Ce régime de négation se trouve d’ailleurs prolongé, hors institutions, par les injonctions de soins et les mesures de protection comme le placement sous tutelle qui permet non seulement de soumettre à l’institutionnalisation, mais aussi d’assujettir les personnes psychiatrisées à un contrôle social total.

La psychiatrie permet d’imposer une lecture faussement médicale aux maladies psychiques sans que ne soit jamais posée la question de la construction sociale de la folie. De la même façon, l’expérience de la psychiatrie, en particulier les internements sous contraintes, les traitements forcés, les thérapies comportementales et normalisatrices ne sont jamais interrogés en ce que ces pratiques produisent elles-mêmes de la folie, qu’elles participent à rendre des troubles résistants, provoquent des crises psychotiques, des traumatismes, sans compter les violences physiques, psychiques ou sexuelles auxquelles sont surexposées les personnes institutionnalisées. 

Les violences de la psychiatrie font système

Il n’est jamais question de problématiser les violences psychiatriques dans le continuum d’un rapport de domination qui permet leur reproduction, la seule solution agitée consistant à demander plus de financements pour surveiller et punir, comme si ces violences pouvaient s’expliquer par la pure indigence des moyens de la psychiatrie, alors qu’elles font système. 

Le discours réformiste appelant à « sortir d’une culture de l’entrave », à abolir la contention, comme si c’était-là le seul problème que pose l’exercice du pouvoir disciplinaire dont sont investis les psychiatres en tant qu’agents de contrôle de la folie et gardiens de la frontière entre le normal et le pathologique, laisse penser qu’il suffirait d’ajuster les pratiques psychiatriques pour les rendre « plus humaines ».

Mais cette lecture réductrice et dépolitisée, qui se limite à une « critique » ponctuelle, n’interroge jamais la violence intrinsèque de son appareil, ni sa prétendue légitimité alors que le pouvoir psychiatrique, en tant qu’instrument répressif, a toujours été utilisé contre les minorités dominées, que ce soit pour justifier le colonialisme, le système raciste, pour forcer les pauvres au travail, hystériser les femmes, criminaliser les minorités de genre et les minorités sexuelles ou encore discréditer des opposants politiques.
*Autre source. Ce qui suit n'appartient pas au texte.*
Lemma settled_promise_stable_witness :
  let d := mkVoiceUserData 7 Absent (Has "P") in
  let acts := [AResolve "P" (Some 50%Z); ATimer 0] in
  let c := mkCall "P" (Some 50%Z) (Rejected (DidNotFindSSRC "P" 50)) 1 in
  SSRCMap.calls (run acts SSRCMap.init) !! 0 = Some c
  ∧ SSRCMap.calls
      (run [AUpdate d; ATimer 0; ADelete (TNum 7)] (run acts SSRCMap.init))
    !! 0 = Some c.
Proof.
  intros d acts c.
  assert (SSRCMap.calls (run acts SSRCMap.init) !! 0 = Some c) as Hc
    by reflexivity.
  split; [exact Hc|].
  apply (settled_promise_stable acts
           [AUpdate d; ATimer 0; ADelete (TNum 7)] 0 c Hc).
  simpl. congruence.
Defined.
(** * CopyReducer: deep copy of a TIL term, with lazy rewriting

    A shallow embedding of [src/til/CopyReducer.h] (ohmu): the block map of
    [CopyScope], the reduce methods of [CopyReducer] that build the copy,
    the futures of [LazyCopyFuture] and the driver of [LazyCopyTraversal].

    The original term is only read during a copy; it is modelled by
    immutable records that carry what the accessors called on [Orig]
    return.  Everything the copy allocates lives in an arena addressed by
    indices; scopes live on a heap of their own because they are created
    with [new] and destroyed with [delete]. *)

From stdpp Require Import base option list gmap.

Set Default Proof Using "Type".

(** ** Fatal outcomes

    [assert] failures are contract violations; dereferencing a null or
    dangling pointer and indexing a vector out of range are undefined
    behaviour.  Both abort the copy. *)

Inductive error :=
  | ContractViolation
  | UndefinedBehavior.

Inductive result (A : Type) :=
  | OK (a : A)
  | Fatal (e : error).

Arguments OK {A} a.
Arguments Fatal {A} e.

#[global] Instance result_ret : MRet result := @OK.
#[global] Instance result_bind : MBind result := λ A B f m,
  match m with
  | OK a => f a
  | Fatal e => Fatal e
  end.

Definition assert (b : bool) : result unit :=
  if b then OK () else Fatal ContractViolation.

Definition is_fatal {A} (m : result A) : Prop :=
  match m with
  | OK _ => False
  | Fatal _ => True
  end.

(** ** Pointers and attributes *)

(** An [SExpr*] held by the copy: null, a node of the destination arena,
    or a future (futures are arena objects too, kept in a store of their
    own because only the traversal driver can touch their fields). *)
Inductive SExprPtr :=
  | nullptr
  | Ref (a : nat)
  | FutureRef (f : nat).

#[global] Instance SExprPtr_eq_dec : EqDecision SExprPtr.
Proof. solve_decision. Defined.

(** [CopyAttr]: the rewritten term carried from a child to its parent. *)
Record CopyAttr := mkAttr { Exp : SExprPtr }.

#[global] Instance CopyAttr_eq_dec : EqDecision CopyAttr.
Proof. solve_decision. Defined.

(** The default-constructed attribute, [CopyAttr()]. *)
Definition nullAttr : CopyAttr := mkAttr nullptr.

(** ** The original term, as seen through its accessors *)

(** Modelled from the spec: calling conventions are metadata of call and
    code nodes; the construction API builds nodes with the default one. *)
Inductive CallingConvention :=
  | CCV_Default
  | CCV_Other (code : nat).

#[global] Instance CallingConvention_eq_dec : EqDecision CallingConvention.
Proof. solve_decision. Defined.

Record VarDecl := mkVarDecl { varIndex : nat }.

(** [Variable]: a reference to a declaration. *)
Record Variable_ := mkVariable { variableDecl : VarDecl }.

Record Call := mkCall { callingConvention : CallingConvention }.

Record Code := mkCode { codeCallingConvention : CallingConvention }.

(** A [Phi] of the original graph; [instrID] is 0 until instructions are
    numbered. *)
Record Phi := mkPhi { instrID : nat }.

(** A [BasicBlock] of the original graph.  Entries of [arguments] may be
    null. *)
Record BasicBlock := mkBasicBlock {
  blockID : nat;
  arguments : list (option Phi);
  numPredecessors : nat
}.

Record Goto := mkGoto { targetBlock : option BasicBlock }.

Record SCFG := mkSCFG {
  numBlocks : nat;
  entry : BasicBlock;
  exit : BasicBlock
}.

(** ** The destination arena *)

(** A block under construction: its phi nodes (arena addresses), the
    predecessors found so far, the capacity reserved for them, and its
    terminator once the block is closed. *)
Record NewBlock := mkNewBlock {
  Args : list nat;
  Predecessors : list (option nat);
  PredCapacity : nat;
  Terminator : option nat
}.

Inductive Node :=
  | NVariable (vd : VarDecl)
  | NCall (target : SExprPtr) (cc : CallingConvention)
  | NCode (retType body : SExprPtr) (cc : CallingConvention)
  | NPhi (values : list SExprPtr)
  | NGoto (target : nat) (phiIndex : nat)
  | NBasicBlock (b : NewBlock)
  | NSCFG (entryB exitB : nat).

(** [new (arena()) T(...)]: the arena only grows; the new object gets the
    next address. *)
Definition alloc (n : Node) (arena : list Node) : nat * list Node :=
  (length arena, arena ++ [n]).

(** ** ScopeFrame and CopyScope *)

(** A scope: the variable substitution and the instruction map of
    [ScopeFrame], and the block map that [CopyScope] adds.  An entry
    [None] of [Subst] is a frame with no substitution registered; a
    [None] of [BlockMap] is a null pointer. *)
Record CopyScope := mkCopyScope {
  Subst : list (option CopyAttr);
  InstructionMap : gmap nat CopyAttr;
  BlockMap : list (option nat)
}.

Definition set_Subst (f : list (option CopyAttr) → list (option CopyAttr))
    (sc : CopyScope) : CopyScope :=
  mkCopyScope (f (Subst sc)) (InstructionMap sc) (BlockMap sc).

Definition set_InstructionMap (f : gmap nat CopyAttr → gmap nat CopyAttr)
    (sc : CopyScope) : CopyScope :=
  mkCopyScope (Subst sc) (f (InstructionMap sc)) (BlockMap sc).

Definition set_BlockMap (f : list (option nat) → list (option nat))
    (sc : CopyScope) : CopyScope :=
  mkCopyScope (Subst sc) (InstructionMap sc) (f (BlockMap sc)).

(** The scope of a fresh reducer, [new ScopeT()]. *)
Definition emptyScope : CopyScope := mkCopyScope [] ∅ [].

(** Modelled from the spec: [isNull(index)] of the missing [ScopeFrame]
    tells whether the frame of a variable index registers no
    substitution; an index with no enclosing frame is a contract
    violation. *)
Definition ScopeFrame_isNull (i : nat) (sc : CopyScope) : result bool :=
  match Subst sc !! i with
  | Some (Some _) => OK false
  | Some None => OK true
  | None => Fatal ContractViolation
  end.

(** Modelled from the spec: [var(index)] of the missing [ScopeFrame]
    returns the attribute bound to a variable index. *)
Definition ScopeFrame_var (i : nat) (sc : CopyScope) : result CopyAttr :=
  match Subst sc !! i with
  | Some (Some a) => OK a
  | Some None => OK nullAttr
  | None => Fatal ContractViolation
  end.

(** Modelled from the spec: [enterScope] of the missing [ScopeFrame]
    pushes a frame that binds the next variable index to [At]. *)
Definition ScopeFrame_enterScope (At : CopyAttr) (sc : CopyScope) : CopyScope :=
  set_Subst (λ s, s ++ [Some At]) sc.

(** Modelled from the spec: [exitScope] of the missing [ScopeFrame]
    pops the last frame; without a frame it is a contract violation. *)
Definition ScopeFrame_exitScope (sc : CopyScope) : result CopyScope :=
  match Subst sc with
  | [] => Fatal ContractViolation
  | _ => OK (set_Subst (λ s, removelast s) sc)
  end.

(** Modelled from the spec: [insertInstructionMap] of the missing
    [ScopeFrame] records the attribute of an original instruction
    under its instruction id. *)
Definition ScopeFrame_insertInstructionMap (id : nat) (At : CopyAttr)
    (sc : CopyScope) : CopyScope :=
  set_InstructionMap (λ m, <[id := At]> m) sc.

(** Modelled from the spec: [enterCFG] of the missing [ScopeFrame]
    starts the instruction map of the graph being entered. *)
Definition ScopeFrame_enterCFG (Orig : SCFG) (sc : CopyScope) : CopyScope :=
  set_InstructionMap (λ _, ∅) sc.

(** Modelled from the spec: [exitCFG] of the missing [ScopeFrame] drops
    the instruction map of the graph. *)
Definition ScopeFrame_exitCFG (sc : CopyScope) : CopyScope :=
  set_InstructionMap (λ _, ∅) sc.

(** [std::vector::resize(n, x)]: truncate, or pad with [x]. *)
Definition resize_vec {A} (n : nat) (x : A) (l : list A) : list A :=
  take n l ++ replicate (n - length l) x.

(** [lookupBlock]: [BlockMap[Orig->blockID()]]. *)
Definition CopyScope_lookupBlock (Orig : BasicBlock) (sc : CopyScope)
    : result (option nat) :=
  match BlockMap sc !! blockID Orig with
  | Some b => OK b
  | None => Fatal UndefinedBehavior
  end.

(** The loop of [insertBlockMap]: the i-th argument of [Orig] is mapped
    to the i-th argument of [B] when it is non-null and numbered. *)
Fixpoint CopyScope_mapArguments (origArgs : list (option Phi)) (newArgs : list nat)
    (sc : CopyScope) : CopyScope :=
  match origArgs, newArgs with
  | Ph :: origArgs', a :: newArgs' =>
      let sc' :=
        match Ph with
        | Some ph =>
            if 0 <? instrID ph
            then ScopeFrame_insertInstructionMap (instrID ph) (mkAttr (Ref a)) sc
            else sc
        | None => sc
        end in
      CopyScope_mapArguments origArgs' newArgs' sc'
  | _, _ => sc
  end.

(** [insertBlockMap]: add [B] to the block map and its arguments to the
    instruction map.  [B] is read from the arena. *)
Definition CopyScope_insertBlockMap (arena : list Node) (Orig : BasicBlock) (B : nat)
    (sc : CopyScope) : result CopyScope :=
  if decide (blockID Orig < length (BlockMap sc)) then
    let sc1 := set_BlockMap (λ m, <[blockID Orig := Some B]> m) sc in
    match arena !! B with
    | Some (NBasicBlock nb) =>
        let Nargs := length (arguments Orig) in
        _ ← assert (bool_decide (Nargs = length (Args nb)));
        OK (CopyScope_mapArguments (arguments Orig) (Args nb) sc1)
    | _ => Fatal UndefinedBehavior
    end
  else Fatal UndefinedBehavior.

(** [enterCFG]: enter a graph, mapping the blocks of [Orig] to blocks
    of the new graph [S], here at address [G]. *)
Definition CopyScope_enterCFG (arena : list Node) (Orig : SCFG) (G : nat)
    (sc : CopyScope) : result CopyScope :=
  let sc0 := ScopeFrame_enterCFG Orig sc in
  let sc1 := set_BlockMap (resize_vec (numBlocks Orig) None) sc0 in
  match arena !! G with
  | Some (NSCFG Sentry Sexit) =>
      sc2 ← CopyScope_insertBlockMap arena (entry Orig) Sentry sc1;
      CopyScope_insertBlockMap arena (exit Orig) Sexit sc2
  | _ => Fatal UndefinedBehavior
  end.

Definition CopyScope_exitCFG (sc : CopyScope) : CopyScope :=
  set_BlockMap (λ _, []) (ScopeFrame_exitCFG sc).

(** [clone]: the copy constructor; the copy shares nothing with the
    original. *)
Definition CopyScope_clone (sc : CopyScope) : CopyScope := sc.

(** ** CFGBuilder *)

(** Modelled from the spec: the state handle of the missing [CFGBuilder]
    says which block instructions are appended to and whether emission is
    enabled. *)
Record BuilderState := mkBuilderState {
  CurrentBB : option nat;
  EmitInstrs : bool
}.

#[global] Instance BuilderState_eq_dec : EqDecision BuilderState.
Proof. solve_decision. Defined.

Record CFGBuilder := mkCFGBuilder {
  Arena : list Node;
  CurrentCFG : option nat;
  CurrentState : BuilderState
}.

Definition set_Arena (f : list Node → list Node) (b : CFGBuilder)
    : CFGBuilder :=
  mkCFGBuilder (f (Arena b)) (CurrentCFG b) (CurrentState b).

Definition set_CurrentCFG (g : option nat) (b : CFGBuilder) : CFGBuilder :=
  mkCFGBuilder (Arena b) g (CurrentState b).

Definition set_CurrentState (s : BuilderState) (b : CFGBuilder)
    : CFGBuilder :=
  mkCFGBuilder (Arena b) (CurrentCFG b) s.

(** The builder of a fresh reducer. *)
Definition emptyBuilder : CFGBuilder :=
  mkCFGBuilder [] None (mkBuilderState None false).

Definition Builder_currentBB (b : CFGBuilder) : option nat :=
  CurrentBB (CurrentState b).

Definition Builder_currentCFG (b : CFGBuilder) : option nat := CurrentCFG b.

Definition Builder_currentState (b : CFGBuilder) : BuilderState :=
  CurrentState b.

(** Modelled from the spec: [switchState] of the missing [CFGBuilder]
    installs a state and returns the one it replaces. *)
Definition Builder_switchState (s : BuilderState) (b : CFGBuilder)
    : BuilderState * CFGBuilder :=
  (CurrentState b, set_CurrentState s b).

(** Modelled from the spec: [restoreState] of the missing [CFGBuilder]
    installs a state saved by [switchState]. *)
Definition Builder_restoreState (s : BuilderState) (b : CFGBuilder)
    : CFGBuilder :=
  set_CurrentState s b.

(** Allocation of one node by a [newX] constructor. *)
Definition Builder_new (n : Node) (b : CFGBuilder) : nat * CFGBuilder :=
  let '(a, arena) := alloc n (Arena b) in (a, set_Arena (λ _, arena) b).

(** Modelled from the spec: [newVariable] of the missing [CFGBuilder]
    builds a Variable node that refers to a declaration. *)
Definition Builder_newVariable (vd : VarDecl) (b : CFGBuilder)
    : nat * CFGBuilder :=
  Builder_new (NVariable vd) b.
Toute expression d’un doute sur la fiabilité de la psychiatrie, comme le fait d’interroger l’efficacité de son traitement ou d’en dénoncer les conséquences délétères, n’est jamais considéré que comme une preuve de folie supplémentaire. On refuse d’entendre que les personnes psychiatrisées puissent produire elles-mêmes un discours de vérité sur la folie et c’est à cette vérité des survivant·es qu'il faut aussi faire place : seule l’abolition de la psychiatrie peut mettre un terme à ce régime de négation et de violences instituées.